I worked on BowieNet in around 2000. He was really very involved in the site and content. The biggest draw was the members-only concert.

Regarding the content. There was another company that did the design work, a bunch of it in flash; but also in HTML for the message boards and stuff that we integrated into our PHP forum that had all the actual messages stored in MySQL. I'm not sure what would have happened to any of that when VillageWorld (the company that did the backend at least initially) went bust in 2004; or if it was migrated away or shut down before that.

The live chats were either IRC with a Java web client or we also had an NPH script that we could of used, but I don't remember which ended up being "real" at this point.

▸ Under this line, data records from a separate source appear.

(* ===== verification/Continuity.v ===== *)
(** * V2 checkpoints, bridges and token deposits
      (portal/src/instructions/continuity.rs, continuity/bridge.rs,
       continuity/token_credit.rs)

    A V2 checkpoint opens its two state roots: each names the prefix of the
    ingress log the rollup has processed.  The proposal is bound to the record at
    the end of that prefix; the commit makes the prefix the consumed one.

    [checkpoints_consume_ingress_in_order] shows that what the session counts as
    consumed is always a prefix of what has entered, and that committed
    checkpoints take consecutive pieces of it. *)

From Stdlib Require Import ZArith Lia.
From Stdlib Require Import Strings.Byte.
From stdpp Require Import base gmap list numbers.
From S2P Require Import Prelude Borsh Events Runtime State Commitments Frames Toy Pda Instruction SessionOps Delegation Settlement Deposits Ingress TokenWithdrawal Checkpoint BridgeState.

#[global] Instance state_root_opening_eq_dec : EqDecision StateRootOpeningV2.t.
Proof. solve_decision. Defined.
#[global] Instance session_bridge_v2_eq_dec : EqDecision SessionBridgeV2.t.
Proof. solve_decision. Defined.

Section handlers.
Context `{Host} (cx : Ctx).

Definition invalid_data {A} (r : result ContinuityError.t A) : prog A :=
  lift_err (λ _, into PortalError.InvalidAccountData) r.

(** ** ProposeCheckpointV2 *)

(** The openings continue the session's consumed prefix and open the two roots. *)
Definition check_openings (frame : SessionV2.t) (context : Hash32) (args : ProposeCheckpointV2.t) : prog unit :=
  let pre := ProposeCheckpointV2.pre args in
  let post := ProposeCheckpointV2.post args in
  let proposal := ProposeCheckpointV2.proposal args in
  bail_if ((StateRootOpeningV2.session_context pre != context)
           || (StateRootOpeningV2.session_context post != context)
           || (StateRootOpeningV2.ingress_count pre != SessionV2.consumed_ingress_count frame)
           || (StateRootOpeningV2.ingress_root pre != SessionV2.consumed_ingress_root frame)
           || (SessionV2.ingress_count frame <? StateRootOpeningV2.ingress_count post)
           || match checked_sub (StateRootOpeningV2.ingress_count post) (StateRootOpeningV2.ingress_count pre) with
              | Some count => ProposeCheckpoint.step_count proposal <? count
              | None => true
              end) PortalError.CheckpointPreviousRootMismatch ;;
  pre_root ← invalid_data (StateRootOpeningV2.commitment pre hash_parts);
  bail_if (ProposeCheckpoint.previous_state_root proposal != pre_root) PortalError.CheckpointPreviousRootMismatch ;;
  post_root ← invalid_data (StateRootOpeningV2.commitment post hash_parts);
  bail_if (ProposeCheckpoint.new_state_root proposal != post_root) PortalError.CheckpointPreviousRootMismatch.

(** [let first = if cursor.is_data_empty() { true } else { .. }] *)
Definition first_checkpoint (cursor : Address) : prog bool :=
  kx ← get_acct cursor;
  if is_data_empty kx then mret true
  else
    bail_if (negb (owned_by kx (program_id cx))) PortalError.InvalidAccountData ;;
    cursor_state ← load cursor (into PortalError.InvalidAccountData);
    mret (CheckpointCursor.latest_finalized_checkpoint cursor_state == zero32).

(** A first checkpoint starts from the empty state. *)
Definition check_first (cursor : Address) (context : Hash32) (pre : StateRootOpeningV2.t) : prog unit :=
  first ← first_checkpoint cursor;
  if first : bool then
    opening ← invalid_data (empty_state_opening_v2 context hash_parts);
    bail_if (pre != opening) PortalError.CheckpointPreviousRootMismatch
  else mret tt.

(** The record at the end of the prefix, or the System program for none. *)
Definition check_prefix (prefix : Address) (context : Hash32) (post : StateRootOpeningV2.t) : prog unit :=
  if 0 <? StateRootOpeningV2.ingress_count post then
    let '(expected, bump) := find_ingress_record_v2_pda (program_id cx) context
                               (StateRootOpeningV2.ingress_count post) in
    px ← get_acct prefix;
    bail_if ((prefix != expected) || negb (owned_by px (program_id cx))) PortalError.InvalidPdaSeeds ;;
    record ← load prefix (into PortalError.InvalidAccountData);
    invalid_data (IngressRecordV2.validate_next record context (StateRootOpeningV2.ingress_count post - 1)
                    (IngressRecordV2.previous_root record) hash_parts) ;;
    bail_if ((IngressRecordV2.bump record != bump)
             || (IngressRecordV2.root record != StateRootOpeningV2.ingress_root post)
             || (slot (clock cx) <? IngressRecordV2.l1_slot record)) PortalError.InvalidAccountData
  else bail_if (prefix != system_id) PortalError.InvalidPdaSeeds.

Definition input_context (context : Hash32) (args : ProposeCheckpointV2.t) : InputContextV2.t :=
  let pre := ProposeCheckpointV2.pre args in
  let post := ProposeCheckpointV2.post args in
  InputContextV2.mk context (ProposeCheckpointV2.readonly_l1_root args)
    (StateRootOpeningV2.ingress_count pre) (StateRootOpeningV2.ingress_root pre)
    (StateRootOpeningV2.ingress_count post) (StateRootOpeningV2.ingress_root post).

Definition binding_of (args : ProposeCheckpointV2.t) (checkpoint prefix : Address) (input : Hash32) (bump : Z) :
    CheckpointBindingV2.t :=
  CheckpointBindingV2.mk CheckpointBindingV2.DISCRIMINATOR checkpoint (ProposeCheckpointV2.pre args)
    (ProposeCheckpointV2.post args) prefix input bump.

(** The block that checks the proposal and creates the binding account. *)
Definition prepare_binding (proposer session checkpoint cursor binding prefix : Address)
    (args : ProposeCheckpointV2.t) : prog CheckpointBindingV2.t :=
  frame ← load_session_v2 cx session;
  context ← frame_context cx frame session;
  check_openings frame context args ;;
  check_first cursor context (ProposeCheckpointV2.pre args) ;;
  check_prefix prefix context (ProposeCheckpointV2.post args) ;;
  input ← invalid_data (InputContextV2.commitment (input_context context args) hash_parts);
  bail_if (input != ProposeCheckpoint.readonly_l1_root (ProposeCheckpointV2.proposal args))
    PortalError.InvalidAccountData ;;
  let '(expected, bump) := find_checkpoint_binding_v2_pda (program_id cx) checkpoint in
  bail_if (binding != expected) PortalError.InvalidPdaSeeds ;;
  let state := binding_of args checkpoint prefix input bump in
  rent ← lift_err id (try_minimum_balance (account_size state));
  initialize_pda_account cx proposer binding rent (account_size state) (program_id cx)
    [CheckpointBindingV2.SEED_PREFIX; checkpoint; le_bytes 1 bump] ;;
  mret state.

Definition process_propose_checkpoint_v2 (accounts : list Address) (args : ProposeCheckpointV2.t) : prog unit :=
  match accounts with
  | [proposer; session; checkpoint; cursor; _system; binding; prefix] =>
    binding_state ← prepare_binding proposer session checkpoint cursor binding prefix args;
    process_propose_checkpoint_versioned cx (take 5 accounts) (ProposeCheckpointV2.proposal args) true ;;
    store binding binding_state (into PortalError.InvalidAccountData)
  | _ => fail NotEnoughAccountKeys
  end.

(** ** CommitCheckpointV2 *)

(** The block that loads the frame and the binding and compares them. *)
Definition load_binding (session checkpoint binding : Address) : prog (SessionV2.t * CheckpointBindingV2.t) :=
  frame ← load_session_v2 cx session;
  let '(expected, bump) := find_checkpoint_binding_v2_pda (program_id cx) checkpoint in
  bx ← get_acct binding;
  bail_if ((binding != expected) || negb (owned_by bx (program_id cx))) PortalError.InvalidPdaSeeds ;;
  state ← load binding (into PortalError.InvalidAccountData);
  context ← frame_context cx frame session;
  checkpoint_state ← load checkpoint (into PortalError.InvalidAccountData);
  let pre := CheckpointBindingV2.pre state in
  let post := CheckpointBindingV2.post state in
  bail_if ((CheckpointBindingV2.discriminator state != CheckpointBindingV2.DISCRIMINATOR)
           || (CheckpointBindingV2.bump state != bump)
           || (CheckpointBindingV2.checkpoint state != checkpoint)
           || (StateRootOpeningV2.session_context pre != context)
           || (StateRootOpeningV2.session_context post != context)
           || (StateRootOpeningV2.ingress_count pre != SessionV2.consumed_ingress_count frame)
           || (StateRootOpeningV2.ingress_root pre != SessionV2.consumed_ingress_root frame)
           || (SessionV2.ingress_count frame <? StateRootOpeningV2.ingress_count post))
    PortalError.CheckpointPreviousRootMismatch ;;
  pre_root ← invalid_data (StateRootOpeningV2.commitment pre hash_parts);
  bail_if (Checkpoint.previous_state_root checkpoint_state != pre_root) PortalError.CheckpointPreviousRootMismatch ;;
  post_root ← invalid_data (StateRootOpeningV2.commitment post hash_parts);
  bail_if ((Checkpoint.new_state_root checkpoint_state != post_root)
           || (Checkpoint.readonly_l1_root checkpoint_state != CheckpointBindingV2.input_context_root state))
    PortalError.CheckpointPreviousRootMismatch ;;
  mret (frame, state).

Definition with_consumed_ingress (post : StateRootOpeningV2.t) (f : SessionV2.t) : SessionV2.t :=
  SessionV2.mk (SessionV2.discriminator f) (SessionV2.base f) (SessionV2.l1_genesis f) (SessionV2.profile f)
    (SessionV2.ingress_count f) (SessionV2.ingress_root f) (StateRootOpeningV2.ingress_count post)
    (StateRootOpeningV2.ingress_root post).

Definition process_commit_checkpoint_v2 (accounts : list Address) (args : CommitCheckpoint.t) : prog unit :=
  match accounts with
  | [_committer; session; checkpoint; _cursor; _proposer; binding] =>
    '(frame, binding_state) ← load_binding session checkpoint binding;
    process_commit_checkpoint_versioned cx (take 5 accounts) args true ;;
    store session (with_consumed_ingress (CheckpointBindingV2.post binding_state) frame)
      (into PortalError.InvalidAccountData)
  | _ => fail NotEnoughAccountKeys
  end.

(** ** RegisterSessionBridgeV2 *)

Definition process_register_session_bridge_v2 (accounts : list Address) (args : RegisterSessionBridge.t) : prog unit :=
  let '(RegisterSessionBridge.mk mint bridge_program vault token_program) := args in
  match accounts with
  | [payer; session; registration; mint_account; bridge_account; token_account; system] =>
    frame ← load_session_v2 cx session;
    bail_if (negb (is_signer cx payer) || (payer != Session.authority (SessionV2.base frame)))
      PortalError.Unauthorized ;;
    bail_if (negb (is_writable cx payer) || negb (is_writable cx registration) || (system != system_id))
      PortalError.InvalidAccountData ;;
    bail_if (Session.is_expired (SessionV2.base frame) (slot (clock cx))) PortalError.SessionExpired ;;
    bx ← get_acct bridge_account;
    tx ← get_acct token_account;
    err_if ((mint_account != mint) || (bridge_account != bridge_program) || (token_account != token_program)
            || (token_program != token_program_id) || negb (executable bx) || negb (executable tx))
      IncorrectProgramId ;;
    mx ← get_acct mint_account;
    is_initialized ← lift_err id (mint_is_initialized mx);
    bail_if (negb is_initialized) PortalError.InvalidAccountData ;;
    context ← frame_context cx frame session;
    let '(expected, bump) := find_session_bridge_v2_pda (program_id cx) context mint in
    let expected_vault := (find_program_address [TOKEN_VAULT_SEED_PREFIX; expected] bridge_program).1 in
    bail_if ((registration != expected) || (vault != expected_vault)) PortalError.InvalidPdaSeeds ;;
    let state := SessionBridgeV2.mk SessionBridgeV2.DISCRIMINATOR
                   (SessionBridge.mk SessionBridge.DISCRIMINATOR session mint bridge_program vault token_program bump)
                   context in
    rx ← get_acct registration;
    if negb (is_data_empty rx) then
      bail_if (negb (owned_by rx (program_id cx))) PortalError.InvalidAccountData ;;
      existing ← load registration (into PortalError.InvalidAccountData);
      bail_if (negb (SessionBridgeV2.is_valid existing && (existing == state))) PortalError.InvalidAccountData
    else
      rent ← lift_err id (try_minimum_balance (account_size state));
      initialize_pda_account cx payer registration rent (account_size state) (program_id cx)
        [SessionBridgeV2.SEED_PREFIX; context; mint; le_bytes 1 bump] ;;
      store registration state InvalidAccountData
  | _ => fail NotEnoughAccountKeys
  end.

(** ** RecordTokenDepositV2 *)

Definition fixed_state {A} `{Borsh A} (account : Address) (n : nat) : prog A :=
  x ← get_acct account;
  bail_if (bool_decide (length (data x) ≠ n)) PortalError.InvalidAccountData ;;
  load account (into PortalError.InvalidAccountData).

There were definitely some that were organized and others that were not.

Live chats with Bowie?

Care to give more details, stories, etc? BowieNet sounds fascinating to me.

Right? It's interesting to see data "rust", if you will, over time just like a physical thing. How looking at stuff in the Wayback Machine, some decorative images might not load, some link might lead nowhere and in a way, it's no different from a book's pages falling apart.

There's so much data today, everything is stored and categorized, but I still believe that, say, 20 years from now, a lot will be lost nevertheless. No matter how easy it is to store stuff today.

Really, not only the data needs to be stored, but virtual machines needed to see the content need to be stored as well.